The Royal Swedish Academy of Sciences has decided to award the Sveriges Riksbank Prize in Economic Sciences in Memory of Alfred Nobel for 2008 to Paul Krugman "for his analysis of trade patterns and location of economic activity".
What are the consequences of free trade and globalization? What are the forces driving worldwide urbanization? Such questions have long been central to research in both economics and geography. The answers provided by traditional theories, however, have not been sufficient to explain real-world trade patterns. Paul Krugman has developed a new theory that helps us understand both the rapid growth of world trade and the increasing concentration of economic activities to cities.
was born in 1953, and is Professor of Economics at Princeton University in the United States. Around 1980, he began publishing several ground breaking papers on trade theory. His most important contributions to economic geography were published in the early 1990s. He is also well known for his economics textbooks and for his commentary on current economic affairs.
Traditional theory builds on the idea that countries differ in resources like capital and labour, thereby explaining why poor countries export agricultural products and import industrial goods from richer countries. But traditional theory does not explain why, in reality, world trade is dominated by rich countries trading similar goods with each other. For instance, a country like Sweden exports Volvo and SAAB cars but also imports BMW and Toyota cars.

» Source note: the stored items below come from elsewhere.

(** ** Errors that may pass (isTransientDialErr) *)

Definition transient_texts : list string := [
  "dial backoff"; "all dials failed"; "failed to dial"; "no addresses"; "NO_RESERVATION";
  "connection refused"; "connection reset"; "i/o timeout"; "timed out"; "deadline exceeded";
  "transient connection"; "limited connection"; "we don't have a connection to peer"; "stream reset"].
(** [backoff] is errors.Is(err, swarm.ErrDialBackoff). *)
Definition isTransientDialErr (backoff : error → bool) (err : option error) : bool :=
  match err with
  | None => false
  | Some e => backoff e || existsb (λ sub, contains sub (error_string e)) transient_texts
  end.

(** ** Streams to peers *)

Section Streams.
Context {W Stream : Type}.
(** ConnsToPeer: for each connection, is it limited. *)
Context (conns : string → prog W (list bool)).
(** Connect, with WithForceDirectDial or with WithAllowLimitedConn. *)
Context (connect : bool → string → prog W (option error)).
(** NewStream, without and with WithAllowLimitedConn. *)
Context (new_stream : bool → string → prog W (result error Stream)).

Definition no_direct (dest : string) : error :=
  OtherError ("no direct connection to " +:+ dest +:+ " available (waiting for hole-punch)").

(** openStreamDirect: the first connection that is not limited is used. *)
Definition openStreamDirect (dest : string) : prog W (result error Stream) :=
  let* cs := conns dest in
  if existsb negb cs then new_stream false dest
  else
    let* err := connect true dest in
    match err with
    | Some e => Ret (Err e)
    | None =>
        let* cs := conns dest in
        if existsb negb cs then new_stream false dest else Ret (Err (no_direct dest))
    end.

Definition openStream (dest : string) (longLived : bool) : prog W (result error Stream) :=
  let* r := openStreamDirect dest in
  match r with
  | Ok s => Ret (Ok s)
  | Err _ =>
      let* err := connect false dest in
      match err with
      | None => if negb longLived then new_stream true dest else Ret (Err (no_direct dest))
      | Some _ => Ret (Err (no_direct dest))
      end
  end.

(** *** connectNode *)

Context `{!Libp2pText} (add_addrs : string → list string → prog W ()).

Definition sv_state : Type := Service * W.
Definition below {A} (p : prog W A) : prog sv_state A := zoom snd (λ w s, (s.1, w)) p.
Definition service {A} (f : Service → A) : prog sv_state A := atomically (λ s, (s, f s.1)).

(** The first relay is indexed without a check. *)
Definition connectNode (destNode : string) : prog sv_state (exits string) :=
  let* known := service (λ m, sv_peers m !! destNode) in
  match known with
  | Some destID => Ret (Returned destID)
  | None =>
      let* relays := service sv_relays in
      match relays with
      | [] => Ret (Exited "index out of range")
      | relay :: _ =>
          match AddDestViaRelay relay destNode with
          | Exited msg => Ret (Exited msg)
          | Returned (destID, addrs) =>
              let* _ := below (add_addrs destID addrs) in
              let* _ := atomically (λ s, ((with_peer destNode destID s.1, s.2), ())) in
              Ret (Returned destID)
          end
      end
  end.

Definition NewStream (destNode : string) (longLived : bool) : prog sv_state (exits (result error Stream)) :=
  let* id := connectNode destNode in
  match id with
  | Exited msg => Ret (Exited msg)
  | Returned destID => let* r := below (openStream destID longLived) in Ret (Returned r)
  end.

(** ClientForPeer: the id is recorded at once, a stream is opened for every
    connection the client makes. *)
Definition sv_ClientForPeer (peer : PeerNode) (longLived : bool)
    : prog sv_state (exits (prog W (result error Stream))) :=
  let* id := connectNode peer.(ID) in
  Ret (match id with
       | Exited msg => Exited msg
       | Returned destID => Returned (openStream destID longLived)
       end).

(** *** ProxyToNode *)

(** The response of a peer, whose body may break off, and what was written to
    the client. *)
Record peer_response := { pr_code : Z; pr_header : header; pr_body : string; pr_broken : bool }.
Record answer := { an_status : Z; an_header : header; an_body : string }.

(** Header.Add for every value. *)
Definition header_add (k v : string) (h : header) : header := <[k := default [] (h !! k) ++ [v]]> h.
Definition copy_header `{!MapOrder} (seed : nat) (src dst : header) : header :=
  foldl (λ h kv, foldl (λ h v, header_add kv.1 v h) h kv.2) dst (range seed src).

(** http.Error *)
Definition error_answer (msg : string) (code : Z) : answer :=
  {| an_status := code; an_body := msg +:+ str1 newline;
     an_header := {[ "Content-Type" := ["text/plain; charset=utf-8"];
                     "X-Content-Type-Options" := ["nosniff"] ]} |}.

Context `{!MapOrder}.
Context (write_request : Stream → px_request → prog W (option error)).
Context (read_response : Stream → prog W (result error peer_response)).
Context (reset close : Stream → prog W ()).

(** The exchange on an open stream. *)
Definition exchange (seed : nat) (stream : Stream) (r : px_request) : prog W answer :=
  let* err := write_request stream r in
  match err with
  | Some e =>
      let* _ := reset stream in Ret (error_answer (error_string e) StatusServiceUnavailable)
  | None =>
      let* resp := read_response stream in
      match resp with
      | Err e =>
          let* _ := reset stream in Ret (error_answer (error_string e) StatusServiceUnavailable)
      | Ok resp =>
          Ret {| an_status := resp.(pr_code); an_header := copy_header seed resp.(pr_header) ∅;
                 an_body := resp.(pr_body) |}
      end
  end.

Definition ProxyToNode (seed : nat) (dest : PeerNode) (r : px_request) : prog sv_state (exits answer) :=
  let* opened := NewStream dest.(ID) true in
  match opened with
  | Exited msg => Ret (Exited msg)
  | Returned (Err e) => Ret (Returned (error_answer (error_string e) StatusServiceUnavailable))
  | Returned (Ok stream) =>
      let* a := below (exchange seed stream r) in
      let* _ := below (close stream) in
      Ret (Returned a)
  end.

(** *** streamHandler *)

(** The handler of the service on the other side of a stream; it writes its
    response to the stream. *)
Definition streamHandler (read_request : Stream → prog W (result error px_request))
    (handler : px_request → Stream → prog W ()) (stream : Stream) : prog W () :=
  let* req := read_request stream in
  let* _ := match req with
    | Err _ => reset stream
    | Ok req => handler {| pq_method := req.(pq_method); pq_path := req.(pq_path); pq_body := req.(pq_body);
                           pq_header := header_set "X-Mesh" "true" req.(pq_header) |} stream
    end in
  close stream.
End Streams.

(** ** The list of peers *)

(** GetPeerMap copies the fields of every node. *)
Definition sv_GetPeerMap {W} (get_peers : prog W (result error (list PeerNode)))
    : prog W (result error (gmap string PeerNode)) :=
  let* peers := get_peers in
  match peers with
  | Err e => Ret (Err e)
  | Ok peers => Ret (Ok (foldl (λ m p, <[p.(ID) := {| ID := p.(ID); Name := p.(Name);
      LastUpdate := p.(LastUpdate); LogicalTime := p.(LogicalTime) |}]> m) ∅ peers))
  end.

(** Service.diffNodes compares the times of the last update. *)
Definition sv_diffNodes `{!MapOrder} (selfID : string) (old new : gmap string PeerNode)
    : gmap string PeerNode * gmap string PeerNode :=
  let addedOrChanged := foldl (λ acc '(id, newNode),
    if bool_decide (id = selfID) then acc
    else match old !! id with
         | Some oldNode => if bool_decide (oldNode.(LastUpdate) ≠ newNode.(LastUpdate))
                           then <[id := newNode]> acc else acc
         | None => <[id := newNode]> acc
         end) ∅ (range 0 new) in
  let removed := foldl (λ acc '(id, oldNode),
    if bool_decide (id = selfID) then acc
    else if bool_decide (is_Some (new !! id)) then acc else <[id := oldNode]> acc) ∅ (range 1 old) in
  (addedOrChanged, removed).

(** ** What the service knows about a peer *)

(** A connection of the host. *)
Record connection := {
  cn_RemotePeer : string; cn_RemoteMultiaddr : string; cn_LocalMultiaddr : string; cn_Direction : string;
  cn_Security : string; cn_Transport : string; cn_circuit : bool; cn_Limited : bool; cn_streams : list string }.

Definition connection_details (c : connection) : PeerConnectionDetails := {|
  pc_PeerID := c.(cn_RemotePeer); pc_PeerName := ""; pc_Kind := ConnKind c.(cn_circuit) c.(cn_Limited);
  pc_RemoteAddress := c.(cn_RemoteMultiaddr); pc_LocalAddress := c.(cn_LocalMultiaddr);
  pc_Direction := c.(cn_Direction); pc_Security := c.(cn_Security); pc_Multiplexer := c.(cn_Transport);
  pc_StreamCount := Z.of_nat (length c.(cn_streams)); pc_Streams := c.(cn_streams) |}.

(** GetPeerMeshInfo: the addresses of the peer, and all connections of the
    node, whoever they lead to. *)
Definition sv_GetPeerMeshInfo `{!Libp2pText} (addrs : string → list string) (conns : list connection)
    (node : PeerNode) : MeshInfo :=
  match peer_decode node.(ID) with
  | Err _ => {| AdvertisedAddresses := []; Connections := [] |}
  | Ok id => {| AdvertisedAddresses := addrs id; Connections := connection_details <$> conns |}
  end.

(** ** NewService *)

Section NewService.
Context {W K : Type} (rt : Doer W) `{!JsonText} `{!TimeText} `{!NewRequestText} `{!Libp2pText} `{!MapOrder}.
Context (load_key : prog W (result error K)) (peer_id : K → result error string).
(** libp2p.New for the key and the relays, private or not, with addresses to
    advertise as well: the id of the host. *)
Context (new_host : K → list AddrInfo → bool → list string → prog W (result error string)).
Context (close_host : prog W ()).
(** host.Connect to a relay; its error is only logged. *)
Context (connect_relay : AddrInfo → prog W (option error)).
Context (found : result error AddressDiscovery).

(** The addresses a public node advertises; ma.StringCast panics on what is no
    multiaddress. *)
Definition public_addrs (visibility : string * bool) : exits (list string) :=
  let '(addr, isPrivate) := visibility in
  if isPrivate then Returned []
  else match new_multiaddr ("/ip4/" +:+ addr +:+ "/tcp/4001") with
       | Err msg => Exited msg
       | Ok pubTCP =>
           match new_multiaddr ("/ip4/" +:+ addr +:+ "/udp/4001/quic-v1") with
           | Err msg => Exited msg
           | Ok pubUDP => Returned [pubTCP; pubUDP]
           end
       end.

Fixpoint connect_relays (relays : list AddrInfo) : prog W () :=
  match relays with
  | [] => Ret ()
  | r :: relays' => let* _ := connect_relay r in connect_relays relays'
  end.

Definition NewService (seed : nat) (mc : MeshConfig) : prog W (exits (result error Service)) :=
  let failed e := Ret (Returned (Err e)) in
  let mesh := Client_Mesh (NewClient mc.(me_Address) mc.(me_Secret)) "default" in
  let* key := load_key in
  match key with
  | Err e => failed e
  | Ok key =>
  match peer_id key with
  | Err e => failed e
  | Ok nodeID =>
  let* (mesh, err) := MeshClient_Login rt mesh nodeID mc.(me_Secret) in
  match err with
  | Some e => failed (OtherError ("could not login to mesh. err:" +:+ error_string e +:+ str1 newline))
  | None =>
  let* btAddress := MeshClient_GetAddress rt mesh in
  match btAddress with
  | Err e => failed e
  | Ok btAddress =>
  match PeerAddrInfoFromMulti seed btAddress with
  | Exited msg => Ret (Exited msg)
  | Returned relayInfo =>
  let visibility := node_visibility found mc in
  match public_addrs visibility with
  | Exited msg => Ret (Exited msg)
  | Returned extra =>
  let* host := new_host key relayInfo visibility.2 extra in
  match host with
  | Err e => failed e
  | Ok hostID =>
  let* (mesh, err) := MeshClient_Login rt mesh hostID mc.(me_Secret) in
  match err with
  | Some e =>
      let* _ := close_host in
      failed (OtherError ("error authorizing host: " +:+ error_string e))
  | None =>
      let* _ := connect_relays relayInfo in
      Ret (Returned (Ok {| sv_node := NewPeerNode hostID mc.(me_Name); sv_relays := relayInfo;
                           sv_admin := mesh; sv_peers := ∅ |}))
  end end end end end end end end.
End NewService.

Krugman's ideas can explain these trade patterns. His theory stresses the importance of "economies of scale", the fact that many goods can be produced more cheaply in long series. The diagram shows how the average cost declines as fixed costs like research and development are absorbed by larger volumes.
Consumers like variety. Some might prefer simple, generic jeans, for example, while others search out exclusive designer clothes. Because of these demands, small scale producers catering for local markets are often transformed into large firms exporting to the world market, where firms with similar products, but different brands, compete with each other. Worldwide trading allows ﬁrms to specialize and to exploit economies of scale. This leads to lower prices and more product variety for consumers.
Economies of scale may lead to rapid urbanization. Since 2007, for the first time in history, more than half of the world's population live in cities. Paul Krugman has shown how economies of scale along with falling transportation costs can trigger a self-reinforcing process whereby a growing urban population gives rise to more large-scale production, higher real wages and a more diversified supply of goods. This, in turn, stimulates further migration to cities. The end result may well be that regions become divided into an urbanized core and a less developed "periphery".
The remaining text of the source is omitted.